Stored items from a collection:

......

(* ===== verification/E1000.v ===== *)
(** * The network card driver: kern/e1000.c

    The transmit and receive rings of 64 descriptors.  The device is the
    environment: it sets the "descriptor done" bits and fills the receive buffers
    between calls, and keeps the value last written to a register.  The words of
    its EEPROM are the parameter [eeprom]. *)
From S2P Require Import Prelude Mmu CMem Console KState Pmap.

Definition E_TX_FULL : Z := 16.
Definition E_RCV_EMPTY : Z := 17.
Definition E_PKT_TOO_LONG : Z := 18.
Definition E1000_TXDESC : Z := 64.
Definition E1000_RCVDESC : Z := 64.
Definition TX_PKT_SIZE : Z := 1518.
Definition RCV_PKT_SIZE : Z := 2048.
Definition E1000_EERD : Z := 0x00014 / 4.
Definition E1000_EERD_START : Z := 0x01.
Definition E1000_EERD_DONE : Z := 0x10.
Definition E1000_TDBAL : Z := 0x03800 / 4.
Definition E1000_TDBAH : Z := 0x03804 / 4.
Definition E1000_TDLEN : Z := 0x03808 / 4.
Definition E1000_TDH : Z := 0x03810 / 4.
Definition E1000_TDT : Z := 0x03818 / 4.
Definition E1000_RDBAL : Z := 0x02800 / 4.
Definition E1000_RDBAH : Z := 0x02804 / 4.
Definition E1000_RDLEN : Z := 0x02808 / 4.
Definition E1000_RDH : Z := 0x02810 / 4.
Definition E1000_RDT : Z := 0x02818 / 4.
Definition E1000_RAL : Z := 0x05400 / 4.
Definition E1000_RAH : Z := 0x05404 / 4.
Definition E1000_TCTL : Z := 0x00400 / 4.
Definition E1000_TCTL_EN : Z := 0x00000002.
Definition E1000_TCTL_PSP : Z := 0x00000008.
Definition E1000_TCTL_CT : Z := 0x00000ff0.
Definition E1000_TCTL_COLD : Z := 0x003ff000.
Definition E1000_RCTL : Z := 0x00100 / 4.
Definition E1000_RCTL_EN : Z := 0x00000002.
Definition E1000_RCTL_LPE : Z := 0x00000020.
Definition E1000_RCTL_LBM : Z := 0x000000C0.
Definition E1000_RCTL_RDMTS : Z := 0x00000300.
Definition E1000_RCTL_MO : Z := 0x00003000.
Definition E1000_RCTL_BAM : Z := 0x00008000.
Definition E1000_RCTL_SZ : Z := 0x00030000.
Definition E1000_RCTL_SECRC : Z := 0x04000000.
Definition E1000_TIPG : Z := 0x00410 / 4.
Definition E1000_TXD_CMD_RS : Z := 0x00000008.
Definition E1000_TXD_CMD_EOP : Z := 0x00000001.
Definition E1000_TXD_STAT_DD : Z := 0x00000001.
Definition E1000_RXD_STAT_DD : Z := 0x01.
Definition E1000_RXD_STAT_EOP : Z := 0x02.

(** ** Registers *)
Definition reg (n : Nic) (r : Z) : Z := default 0 (e1000_regs n !! r).
Definition set_reg (r v : Z) (n : Nic) : Nic := n <| e1000_regs := <[r := u32 v]> (e1000_regs n) |>.
(** [e1000[r] |= v] and [e1000[r] &= ~v]. *)
Definition or_reg (r v : Z) (n : Nic) : Nic := set_reg r (Z.lor (reg n r) v) n.
Definition clear_reg (r v : Z) (n : Nic) : Nic := set_reg r (Z.ldiff (reg n r) v) n.

(** Starting an EEPROM read of word [addr]: when the wait for the DONE bit ends,
    the register holds the word in its upper half. *)
Definition eerd_read (eeprom : Z -> Z) (addr : Z) (n : Nic) : Nic :=
  let n := or_reg E1000_EERD E1000_EERD_START (set_reg E1000_EERD (Z.shiftl addr 8) n) in
  set_reg E1000_EERD
    (Z.lor (Z.lor (Z.shiftl (u16 (eeprom addr)) 16) (Z.shiftl addr 8)) E1000_EERD_DONE) n.

(** ** Attaching the device

    [tx_descs], [tx_bufs], [rcv_descs] and [rcv_bufs] are the physical addresses
    of the driver's arrays. *)
Section attach.
Context (eeprom : Z -> Z) (tx_descs tx_bufs rcv_descs rcv_bufs : Z).

Definition init_rings (n : Nic) : Nic :=
  n <| tx_desc_array :=
         list_to_map ((fun i => (i, mkTxDesc (tx_bufs + i * TX_PKT_SIZE) 0 0 0
                                      (Z.lor 0 E1000_TXD_STAT_DD) 0 0)) <$> seqZ 0 E1000_TXDESC) |>
    <| tx_pkt_bufs := ∅ |>
    <| rcv_desc_array :=
         list_to_map ((fun i => (i, mkRcvDesc (rcv_bufs + i * RCV_PKT_SIZE) 0 0 0 0 0))
                      <$> seqZ 0 E1000_RCVDESC) |>
    <| rcv_pkt_bufs := ∅ |>.

Definition init_transmit (n : Nic) : Nic :=
  let n := set_reg E1000_TDBAL tx_descs n in
  let n := set_reg E1000_TDBAH 0x0 n in
  let n := set_reg E1000_TDLEN (16 * E1000_TXDESC) n in
  let n := set_reg E1000_TDH 0x0 n in
  let n := set_reg E1000_TDT 0x0 n in
  let n := or_reg E1000_TCTL E1000_TCTL_EN n in
  let n := or_reg E1000_TCTL E1000_TCTL_PSP n in
  let n := clear_reg E1000_TCTL E1000_TCTL_CT n in
  let n := or_reg E1000_TCTL (Z.shiftl 0x10 4) n in
  let n := clear_reg E1000_TCTL E1000_TCTL_COLD n in
  let n := or_reg E1000_TCTL (Z.shiftl 0x40 12) n in
  let n := set_reg E1000_TIPG 0x0 n in
  let n := or_reg E1000_TIPG (Z.shiftl 0x6 20) n in
  let n := or_reg E1000_TIPG (Z.shiftl 0x4 10) n in
  or_reg E1000_TIPG 0xA n.

Definition init_receive (n : Nic) : Nic :=
  let n := eerd_read eeprom 0x0 n in
  let n := set_reg E1000_RAL (Z.shiftr (reg n E1000_EERD) 16) n in
  let n := eerd_read eeprom 0x1 n in
  let n := or_reg E1000_RAL (Z.land (reg n E1000_EERD) 0xffff0000) n in
  let n := eerd_read eeprom 0x2 n in
  let n := set_reg E1000_RAH (Z.shiftr (reg n E1000_EERD) 16) n in
  let n := or_reg E1000_RAH (Z.shiftl 0x1 31) n in
  let n := set_reg E1000_RDBAL rcv_descs n in
  let n := set_reg E1000_RDBAH 0x0 n in
  let n := set_reg E1000_RDLEN (16 * E1000_RCVDESC) n in
  let n := set_reg E1000_RDH 0x0 n in
  let n := set_reg E1000_RDT 0x0 n in
  let n := or_reg E1000_RCTL E1000_RCTL_EN n in
  let n := clear_reg E1000_RCTL E1000_RCTL_LPE n in
  let n := clear_reg E1000_RCTL E1000_RCTL_LBM n in
  let n := clear_reg E1000_RCTL E1000_RCTL_RDMTS n in
  let n := clear_reg E1000_RCTL E1000_RCTL_MO n in
  let n := or_reg E1000_RCTL E1000_RCTL_BAM n in
  let n := clear_reg E1000_RCTL E1000_RCTL_SZ n in
  or_reg E1000_RCTL E1000_RCTL_SECRC n.

(** After PCI enabled the device and gave the register window's address and
    size. *)
Definition e1000_attach (reg_base0 reg_size0 : Z) : K Z :=
  mmio_map_region reg_base0 reg_size0;;
  modify (fun s => s <| nic := init_receive (init_transmit (init_rings (nic s))) |>);;
  mret 0.
End attach.

(** ** Transmitting and receiving *)

(** memmove between user memory and the packet buffer arrays, which are
    [limit] bytes long in all. *)
Fixpoint copy_to_tx (n : nat) (dst src limit : Z) : K unit :=
  match n with
  | O => mret tt
  | S n' =>
      b ← load8 src;
      if dst <? limit then
        modify (fun s => s <| nic := (nic s) <| tx_pkt_bufs := st8 (tx_pkt_bufs (nic s)) dst b |> |>);;
        copy_to_tx n' (dst + 1) (src + 1) limit
      else stop Undefined
  end.
Fixpoint copy_from_rcv (n : nat) (dst src limit : Z) : K unit :=
  match n with
  | O => mret tt
  | S n' =>
      b ← gets (fun s => ld8 (rcv_pkt_bufs (nic s)) src);
      if src <? limit then store8 dst b;; copy_from_rcv n' (dst + 1) (src + 1) limit
      else stop Undefined
  end.

Definition e1000_transmit (data len : Z) : K Z :=
  if len >? TX_PKT_SIZE then mret (- E_PKT_TOO_LONG)
  else
    tdt ← gets (fun s => reg (nic s) E1000_TDT);
    d ← gets (fun s => tx_desc_array (nic s) !! tdt);
    match d with
    | None => stop Undefined
    | Some d =>
        if negb (Z.land (tx_status d) E1000_TXD_STAT_DD =? 0) then
          copy_to_tx (Z.to_nat (u64 len)) (tdt * TX_PKT_SIZE) data (E1000_TXDESC * TX_PKT_SIZE);;
          let d := d <| tx_length := u16 len |>
                     <| tx_status := Z.ldiff (tx_status d) E1000_TXD_STAT_DD |>
                     <| tx_cmd := Z.lor (Z.lor (tx_cmd d) E1000_TXD_CMD_RS) E1000_TXD_CMD_EOP |> in
          modify (fun s => s <| nic := set_reg E1000_TDT ((tdt + 1) mod E1000_TXDESC)
            ((nic s) <| tx_desc_array := <[tdt := d]> (tx_desc_array (nic s)) |>) |>);;
          mret 0
        else mret (- E_TX_FULL)
    end.

Definition e1000_receive (data : Z) : K Z :=
  rdt ← gets (fun s => reg (nic s) E1000_RDT);
  d ← gets (fun s => rcv_desc_array (nic s) !! rdt);
  match d with
  | None => stop Undefined
  | Some d =>
      if negb (Z.land (rcv_status d) E1000_RXD_STAT_DD =? 0) then
        if Z.land (rcv_status d) E1000_RXD_STAT_EOP =? 0 then stop Panic
        else
          let len := rcv_length d in
          copy_from_rcv (Z.to_nat len) data (rdt * RCV_PKT_SIZE) (E1000_RCVDESC * RCV_PKT_SIZE);;
          let d := d <| rcv_status :=
            Z.ldiff (Z.ldiff (rcv_status d) E1000_RXD_STAT_DD) E1000_RXD_STAT_EOP |> in
          modify (fun s => s <| nic := set_reg E1000_RDT ((rdt + 1) mod E1000_RCVDESC)
            ((nic s) <| rcv_desc_array := <[rdt := d]> (rcv_desc_array (nic s)) |>) |>);;
          mret len
      else mret (- E_RCV_EMPTY)
  end.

......

ACTIVITY: For this exercise, repeat exactly the lines of the data above from the one with "let n := or_reg E1000_TCTL E1000_TCTL_EN" down to the one with "let n := eerd_read eeprom 0x0 n in", both end lines included.

YOUR RESPONSE:
  let n := or_reg E1000_TCTL E1000_TCTL_EN n in
  let n := or_reg E1000_TCTL E1000_TCTL_PSP n in
  let n := clear_reg E1000_TCTL E1000_TCTL_CT n in
  let n := or_reg E1000_TCTL (Z.shiftl 0x10 4) n in
  let n := clear_reg E1000_TCTL E1000_TCTL_COLD n in
  let n := or_reg E1000_TCTL (Z.shiftl 0x40 12) n in
  let n := set_reg E1000_TIPG 0x0 n in
  let n := or_reg E1000_TIPG (Z.shiftl 0x6 20) n in
  let n := or_reg E1000_TIPG (Z.shiftl 0x4 10) n in
  or_reg E1000_TIPG 0xA n.

Definition init_receive (n : Nic) : Nic :=
  let n := eerd_read eeprom 0x0 n in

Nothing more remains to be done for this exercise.